### Data extracts:

★ ★ ★

(** A run ingests the chat messages of the entries of its input, in the
    order of the entries. *)
Lemma parse_loop_run_calls fp : forall i p r j q,
  parse_loop fp i p = (r, j) ->
  (p' <- r ;; handle_entry p') = Ok q ->
  same_agg q (ingest_all (run_calls fp p) p).
Proof.
  unfold run_calls.
  induction fp as [|line fp IH]; intros i p r j q; cbn [parse_loop entries].
  - intros [= <- _]. cbn [bind]. intros He.
    apply handle_entry_entry_calls in He as (g & -> & Ha & _).
    cbn [flat_map]. now rewrite app_nil_r.
  - unfold parse_line.
    destruct (rmatch (regex_date_content p) line) as [gs|].
    + destruct (date_buffer p) as [g|] eqn:Hdb.
      * destruct (truthy (Some g)) eqn:Ht.
        -- destruct (handle_entry p) as [p0|c p0] eqn:He;
             cbn [bind]; [|intros [= <- _]; cbn [bind]; discriminate].
           intros Hloop Hq.
           apply handle_entry_entry_calls in He as (g' & Hg' & Ha & Hc).
           rewrite Hdb in Hg'. injection Hg' as <-.
           eapply IH in Hloop; [|exact Hq].
           set (p1 := if (_ =? 0)%Z then _ else _) in *.
           assert (H1 : same_agg p1 p0 /\ same_config p1 p0
                        /\ date_buffer p1 = Some (group 1 gs)
                        /\ content_buffer p1 = group 2 gs)
             by (unfold p1; destruct (_ =? 0)%Z; now repeat split).
           destruct H1 as (Ha1 & Hc1 & Hd1 & Hb1).
           assert (Hcp : same_config p1 p) by (eapply same_config_trans; eassumption).
           rewrite Hd1, Hb1 in Hloop.
           destruct Hcp as (Hre & Hrest). rewrite Hre in Hloop.
           rewrite flat_map_app, ingest_all_app. cbn [flat_map].
           rewrite app_nil_r.
           rewrite (flat_map_ext _ (entry_calls p)) in Hloop
             by (intros e; apply entry_calls_config; now split).
           eapply same_agg_trans; [exact Hloop|].
           apply same_agg_ingest_all.
           eapply same_agg_trans; [exact Ha1|exact Ha].
        -- cbn [bind]. intros Hloop Hq.
           eapply IH in Hloop; [|exact Hq].
           set (p1 := if (_ =? 0)%Z then _ else _) in *.
           assert (H1 : same_agg p1 p /\ same_config p1 p
                        /\ date_buffer p1 = Some (group 1 gs)
                        /\ content_buffer p1 = group 2 gs)
             by (unfold p1; destruct (_ =? 0)%Z; now repeat split).
           destruct H1 as (Ha1 & Hc1 & Hd1 & Hb1).
           rewrite Hd1, Hb1 in Hloop.
           destruct Hc1 as (Hre & Hrest). rewrite Hre in Hloop.
           cbn [app].
           rewrite (flat_map_ext _ (entry_calls p)) in Hloop
             by (intros e; apply entry_calls_config; now split).
           eapply same_agg_trans; [exact Hloop|].
           now apply same_agg_ingest_all.
      * cbn [truthy bind]. intros Hloop Hq.
        eapply IH in Hloop; [|exact Hq].
        set (p1 := if (_ =? 0)%Z then _ else _) in *.
        assert (H1 : same_agg p1 p /\ same_config p1 p
                     /\ date_buffer p1 = Some (group 1 gs)
                     /\ content_buffer p1 = group 2 gs)
          by (unfold p1; destruct (_ =? 0)%Z; now repeat split).
        destruct H1 as (Ha1 & Hc1 & Hd1 & Hb1).
        rewrite Hd1, Hb1 in Hloop.
        destruct Hc1 as (Hre & Hrest). rewrite Hre in Hloop.
        cbn [app].
        rewrite (flat_map_ext _ (entry_calls p)) in Hloop
          by (intros e; apply entry_calls_config; now split).
        eapply same_agg_trans; [exact Hloop|].
        now apply same_agg_ingest_all.
    + intros Hloop Hq.
      eapply IH in Hloop; [|exact Hq].
      set (p1 := if (_ =? 0)%Z then _ else _) in *.
      assert (H1 : same_agg p1 p /\ same_config p1 p
                   /\ date_buffer p1 = date_buffer p
                   /\ content_buffer p1 =
                        content_buffer p +:+ String newline EmptyString +:+ line)
        by (unfold p1; destruct (_ =? 0)%Z; now repeat split).
      destruct H1 as (Ha1 & Hc1 & Hd1 & Hb1).
      rewrite Hd1, Hb1 in Hloop.
      destruct Hc1 as (Hre & Hrest). rewrite Hre in Hloop.
      rewrite (flat_map_ext _ (entry_calls p)) in Hloop
        by (intros e; apply entry_calls_config; now split).
      eapply same_agg_trans; [exact Hloop|].
      now apply same_agg_ingest_all.
Qed.

Lemma bodies_len_snoc blk c :
  bodies_len (blk ++ [c]) = bodies_len blk + String.length (call_body c).
Proof.
  unfold bodies_len. induction blk as [|x blk IH]; simpl; [lia|].
  rewrite IH. lia.
Qed.

Lemma record_of_fresh d a b ini :
  record_of (Msg a d (String.length b) 1 ini) [(d, a, b)].
Proof.
  unfold record_of, bodies_len. simpl. repeat split; [lia|].
  now apply Forall_singleton.
Qed.

Lemma record_of_add_part prev blk d b :
  record_of prev blk -> record_of (add_part b prev) (blk ++ [(d, member prev, b)]).
Proof.
  intros (Hhead & Hp & Hb & Hall). unfold record_of, add_part.
  cbn [member date parts body_len].
  rewrite length_app, bodies_len_snoc. cbn [length call_body snd].
  rewrite Hp, Hb. split; [|repeat split].
  - destruct blk as [|c blk]; [destruct Hhead|exact Hhead].
  - apply Forall_app. split; [exact Hall|]. now apply Forall_singleton.
Qed.

(** The records of the message list are consecutive blocks of the calls,
    in the order of the calls. *)
Lemma ingest_all_blocks calls : forall p blocks0,
  Forall2 record_of (msgs p) blocks0 ->
  exists blocks,
    concat blocks = concat blocks0 ++ calls
    /\ Forall2 record_of (msgs (ingest_all calls p)) blocks.
Proof.
  induction calls as [|[[d a] b] calls IH]; intros p blocks0 H0.
  - exists blocks0. now rewrite app_nil_r.
  - change (ingest_all ((d, a, b) :: calls) p)
      with (ingest_all calls (handle_text_message d a b p)).
    destruct (fst (flags p d a b)) eqn:Hf.
    + destruct (flags p d a b) as [mp ini] eqn:Hfl. cbn [fst] in Hf. subst mp.
      destruct (flags_merge_inv _ _ _ _ _ Hfl) as (ms & prev & Hm & Ha & _).
      rewrite Hm in H0.
      apply Forall2_app_inv_l in H0 as (bs & bl & Hbs & Hbl & ->).
      apply Forall2_cons_inv_l in Hbl as (blk & bl' & Hblk & Hnil & ->).
      apply Forall2_nil_inv_l in Hnil as ->.
      destruct (IH (handle_text_message d a b p) (bs ++ [blk ++ [(d, a, b)]]))
        as (blocks & Hc & Hr).
      { rewrite (handle_text_message_merge _ _ _ _ ms prev)
          by (now rewrite Hfl || exact Hm).
        apply Forall2_app; [exact Hbs|].
        constructor; [|constructor].
        rewrite <- Ha. now apply record_of_add_part. }
      exists blocks. split; [|exact Hr].
      rewrite Hc, !concat_app. simpl. rewrite !app_nil_r, <- !app_assoc.
      reflexivity.
    + destruct (IH (handle_text_message d a b p) (blocks0 ++ [[(d, a, b)]]))
        as (blocks & Hc & Hr).
      { rewrite handle_text_message_append by exact Hf.
        apply Forall2_app; [exact H0|].
        constructor; [apply record_of_fresh|constructor]. }
      exists blocks. split; [|exact Hr].
      rewrite Hc, concat_app. simpl. rewrite <- app_assoc. reflexivity.
Qed.

(** The first component of an entry of a run that starts without a
    buffered entry is the timestamp text of an entry-start line. *)
Lemma entries_dates re fmt fp : forall db cb,
  omap (fun e => strptime (fst e) fmt) (entries re fp db cb) `sublist_of`
    (match db with
     | Some g => match strptime g fmt with Some d => [d] | None => [] end
     | None => []
     end ++ entry_dates re fmt fp).
Proof.
  induction fp as [|line fp IH]; intros db cb; cbn [entries].
  - unfold entry_dates. simpl. rewrite app_nil_r.
    destruct db as [g|]; simpl; [|reflexivity].
    now destruct (strptime g fmt).
  - rewrite entry_dates_cons. unfold entry_dates at 1. cbn [omap list_omap].
    destruct (rmatch re line) as [gs|].
    + rewrite omap_app. apply sublist_app.
      * destruct db as [g|]; [|reflexivity].
        destruct (truthy (Some g)); simpl.
        -- now destruct (strptime g fmt).
        -- apply sublist_nil_l.
      * etransitivity; [apply IH|]. apply sublist_app; [|reflexivity].
        now destruct (strptime (group 1 gs) fmt).
    + simpl. apply IH.
Qed.

Lemma entry_calls_dates p es :
  map call_date (flat_map (entry_calls p) es) `sublist_of`
    omap (fun e => strptime (fst e) (p_date_format p)) es.
Proof.
  induction es as [|e es IH]; [reflexivity|].
  cbn [flat_map omap list_omap]. rewrite map_app.
  unfold entry_calls at 1.
  destruct (strptime (fst e) (p_date_format p)) as [d|].
  - destruct (rmatch regex_message (snd e)) as [gs|].
    + destruct (matches (regex_deleted p) _); [now apply sublist_cons|].
      destruct (matches (regex_media p) _); [now apply sublist_cons|].
      simpl. now apply sublist_skip.
    + now apply sublist_cons.
  - exact IH.
Qed.

(** C7, as the code has it: the messages keep the order of the entries of
    the input. The message list is what ingesting the chat messages of the
    entries gives, taken in input order: its records are, in that order,
    consecutive blocks of these messages, each record with the author and
    timestamp of the first message of its block. Their timestamps are a
    subsequence of the timestamps of the entry-start lines, so they are
    non-decreasing whenever those of the input are; the parser neither
    sorts nor checks. *)
Theorem messages_in_entry_order (language : Language)
    (al : option (gmap string string)) (mp : bool) (cw fp : list string)
    (p : Parser) :
  parse_file fp (Parser_init language al mp cw) = Ok p ->
  let p0 := Parser_init language al mp cw in
  let ds := entry_dates (date_content language) (date_format language) fp in
  msgs p = msgs (ingest_all (run_calls fp p0) p0)
  /\ (exists blocks,
        concat blocks = run_calls fp p0 /\ Forall2 record_of (msgs p) blocks)
  /\ map call_date (run_calls fp p0) `sublist_of` ds
  /\ map date (msgs p) `sublist_of` ds
  /\ (Sorted dt_le ds -> Sorted dt_le (map date (msgs p))).
Proof.
  intros Hrun p0 ds.
  assert (Hcalls : msgs p = msgs (ingest_all (run_calls fp p0) p0)).
  { revert Hrun. unfold parse_file.
    destruct (parse_loop fp 0 _) as [r i] eqn:Hloop.
    destruct (p' <- r ;; handle_entry p') as [q|c q] eqn:Hq.
    - destruct r as [p1|]; [|discriminate]. cbn [bind] in Hq |- *.
      rewrite Hq. cbn [bind]. intros [= <-].
      apply (parse_loop_run_calls _ _ _ _ _ _ Hloop) in Hq
        as (_ & _ & _ & Hm & _).
      cbn [msgs print]. rewrite Hm.
      change (run_calls fp (print _ _)) with (run_calls fp p0).
      assert (Ha : same_agg (print (Stdout [VStr "Parsing file..."]) p0) p0)
        by now repeat split.
      apply (same_agg_ingest_all (run_calls fp p0)) in Ha
        as (_ & _ & _ & Hm' & _).
      exact Hm'.
    - destruct r as [p1|]; [|discriminate]. cbn [bind] in Hq |- *.
      rewrite Hq. discriminate. }
  assert (Hsub : map date (msgs p) `sublist_of` ds).
  { apply parse_file_calls in Hrun as (calls & (_ & _ & _ & Hm & _) & Hs).
    rewrite Hm. etransitivity; [apply ingest_all_dates|]. exact Hs. }
  split; [exact Hcalls|]. split; [|split; [|split; [exact Hsub|]]].
  - destruct (ingest_all_blocks (run_calls fp p0) p0 []) as (blocks & Hc & Hr);
      [constructor|].
    exists blocks. split; [exact Hc|]. rewrite Hcalls. exact Hr.
  - unfold run_calls. etransitivity; [apply entry_calls_dates|].
    apply (entries_dates _ _ fp None EmptyString).
  - intros Hsorted. apply StronglySorted_Sorted.
    eapply StronglySorted_sublist; [exact Hsub|].
    apply Sorted_StronglySorted; [|exact Hsorted].
    intros a b c. unfold dt_le. lia.
Qed.

(** ** The multipart toggle switched off *)

Lemma ingest_all_single calls : forall p,
  multipart p = false ->
  msgs (ingest_all calls p) = msgs p ++ map fresh_record calls.
Proof.
  induction calls as [|[[d a] b] calls IH]; intros p Hmp; simpl.
  - now rewrite app_nil_r.
  - rewrite IH.
    + rewrite handle_text_message_append by now rewrite flags_single.
      now rewrite flags_single, <- app_assoc.
    + destruct (handle_text_message_frame d a b p) as [-> _]. exact Hmp.
Qed.

(** C10. With [multipart=False] every message is recorded as a record of
    its own with the initiator flag set, whatever the time since the
    previous message and whatever its body: the rule that clears the flag
    sits under the test of [self.multipart]. *)
Theorem single_part_all_initiators (p : Parser) :
  multipart p = false ->
  (forall d a b,
     msgs (handle_text_message d a b p) =
       msgs p ++ [Msg a d (String.length b) 1 true])
  /\ (forall fp p',
        parse_file fp p = Ok p' ->
        exists new,
          msgs p' = msgs p ++ new
          /\ Forall (fun m => initiator m = true /\ parts m = 1) new).
Proof.
  intros Hmp. split.
  - intros d a b. rewrite handle_text_message_append by now rewrite flags_single.
    now rewrite flags_single.
  - intros fp p' Hrun.
    apply parse_file_calls in Hrun as (calls & (_ & _ & _ & Hm & _) & _).
    exists (map fresh_record calls). split.
    + rewrite Hm. now apply ingest_all_single.
    + apply Forall_forall. intros m Hin.
      apply list_elem_of_fmap in Hin as ([[d a] b] & -> & _). now split.
Qed.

★ ★ ★

### What to work on:
Set the lines down exactly, from the first line of the records to the line where "(Some g)) eqn:Ht." appears, with both ends kept.

### Task response:
(** A run ingests the chat messages of the entries of its input, in the
    order of the entries. *)
Lemma parse_loop_run_calls fp : forall i p r j q,
  parse_loop fp i p = (r, j) ->
  (p' <- r ;; handle_entry p') = Ok q ->
  same_agg q (ingest_all (run_calls fp p) p).
Proof.
  unfold run_calls.
  induction fp as [|line fp IH]; intros i p r j q; cbn [parse_loop entries].
  - intros [= <- _]. cbn [bind]. intros He.
    apply handle_entry_entry_calls in He as (g & -> & Ha & _).
    cbn [flat_map]. now rewrite app_nil_r.
  - unfold parse_line.
    destruct (rmatch (regex_date_content p) line) as [gs|].
    + destruct (date_buffer p) as [g|] eqn:Hdb.
      * destruct (truthy (Some g)) eqn:Ht.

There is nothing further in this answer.